My Nina baked all kinds of wonderful goodies. Yeast rolls that melted in your mouth. Drizzled with melted butter and syrup…Yum. Chocolate cake with frosting and real whipped cream. Pecan pie. Lemon Meringue Pie so tall that it touched the ceiling. Well almost. And then there was the Pineapple Upside Down Cake.
She made hers in the black cast iron skillet that had been seasoned for decades… I will have to substitute something more up to date. I didn’t say better. I just said up to date because who has an authentic seasoned cast iron skillet these days?
She used real butter and sometimes eggs from the neighbors henhouse (those were the days, right).

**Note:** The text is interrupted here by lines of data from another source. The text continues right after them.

(* ===== verification/MessagingOk.v ===== *)
(** * The quota of network handles is exact

    However processes open, clone, send, receive, take and drop network handles, and end with
    messages still queued, the quota of a process counts exactly the handles in its tables,
    the handles it attached to messages that nobody has taken yet, and the one it is opening.
    The invariant [acc] also counts what a host call holds in its local variables: messages
    (by the allocations they refer to) and leases. *)

From S2P Require Import Prelude External Mailbox Message HashMapId Messaging.
#[local] Open Scope host_scope.

(** ** The invariant *)

Definition count (q : Z) (E : list Z) : Z := Z.of_nat (length (filter (fun x => x = q) E)).

Definition leases (q : Z) (h : gmap Z Leased) : Z := map_sum (fun l => if owner l =? q then 1 else 0) h.

Definition kinds : list Kind := [KTcpListener; KTlsListener; KTcpStream; KTlsStream; KUdpSocket].

Definition handles (g : Guest) : Z :=
  foldr (fun k n => Z.of_nat (size (store (table k g))) + n) 0 kinds.

Definition opens (g : Guest) : Z := if opening g then 1 else 0.

Definition scratch_arcs (g : Guest) : list Z :=
  match message_scratch_area g with Some m => message_arcs m | None => [] end.
Definition guest_arcs (g : Guest) : list Z := scratch_arcs g ++ mjoin (message_arcs <$> messages g).
Definition all_arcs (gs : gmap Z Guest) : list Z := mjoin ((fun x => guest_arcs x.2) <$> map_to_list gs).

Definition quota_ok (c : ResourceCounts) : Prop :=
  0 <= open_network_connections c <= max_network_connections c ∧
  open_network_connections c <= open_file_descriptors c <= max_file_descriptors c ∧
  0 <= open_dns_iterators c <= max_dns_iterators c.

Record guest_ok (w : World) (E : list Z) (p : Z) (g : Guest) (c : ResourceCounts) : Prop := {
  go_network : open_network_connections c = handles g + leases p (heap w) + opens g + count p E;
  go_files : open_file_descriptors c = open_network_connections c + files g;
  go_dns : open_dns_iterators c = dns_iterators g;
  go_held : 0 <= files g ∧ 0 <= dns_iterators g;
  go_tables : ∀ k, HashMapId.wf (table k g);
}.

She used brown sugar and good ol’ Dole Sliced Pineapples and those glistening red cherries that were more beautiful to me than rubies. I think she used a recipe but a lot of the times she didn’t. She just had all of these delicious recipes floating around in her brain. I can remember the melted butter and the brown sugar sizzling in the skillet because she always put that in the oven first. Then she would mix up the ingredients. Do you remember that table top mixer that had the spinning pedestal. I thought it was so cool. She rarely used the type of little handheld mixer that I use almost exclusively.
She looks like a sweet sorceress adding ingredients to your little cauldron when she added the sugar and vanilla to that spinning bowl. Me, I look like a clown juggling 5 oranges because I have so many things in my hands and on the countertop. That was a thing too…how did she keep her countertop so clean. She didn’t even have a dishwasher to hide the offending items in. But my dishwasher is perpetually full, along with the countertop and the fridge and the freezer. But nothing to eat come dinner time. Water, water everywhere…That’s a blog for another time….back to the Pineapple Upside Down Cake with a Twist.
My son happens to have a few food allergies. To almost all of the ingredients of Nina’s Pineapple Upside Down Cake. Like eggs. and butter. And flour. Well, your traditional wheat baking flour, anyway. And milk (which we don’t need for this cake). and a few other things that luckily aren’t called for…
So how do you make a cake without flour, eggs, and butter?
Sounds like a pile of sugar…I bet you thought that I was going to say a pile of something else…Ha! Well I said we have a twist. So I replace the wheat flour with a Bob’s Red Mill Gluten Free Vanilla Cake Mix. And instead of water in the mix, I use pineapple juice drained from the Dole’s Sliced Pineapples. I use flax seed gel – a semi slimy concoction of water and ground flax seeds. It helps to hold the cake together so that you don’t get the common problem of a crumbling gluten free mess. I use dairy free margarine instead of butter and good old Canola oil. and the secret ingredient that also holds this house of cards together – applesauce. Yep, everything that I bake for my first baby contains applesauce.
I grease the grey nonstick 9″ round baking pan with the pseudo-margarine and add brown sugar. Then I line up the pineapple rings in the regular pattern (BTW, I found another photo that shows an arrangement that gives a bite of delicious pineapple in every mouthful. Next time I’ll use that formation…) Eek, no cherries. This is a mistake that my grandmother would not have made. But I’m committed now so I have to mix the cake batter and pour it into the cake tin. Bake according to the instructions and about 30 minutes later the kitchen smells like heaven and was back in my Nina’s house…
It flipped out of the pan perfectly and I served it up warm. The brown sugar glaze was all sticky and perfect and the kids loved it. It was a little different than my Nina’s but it passed the taste test of the pickiest eater in the house – me.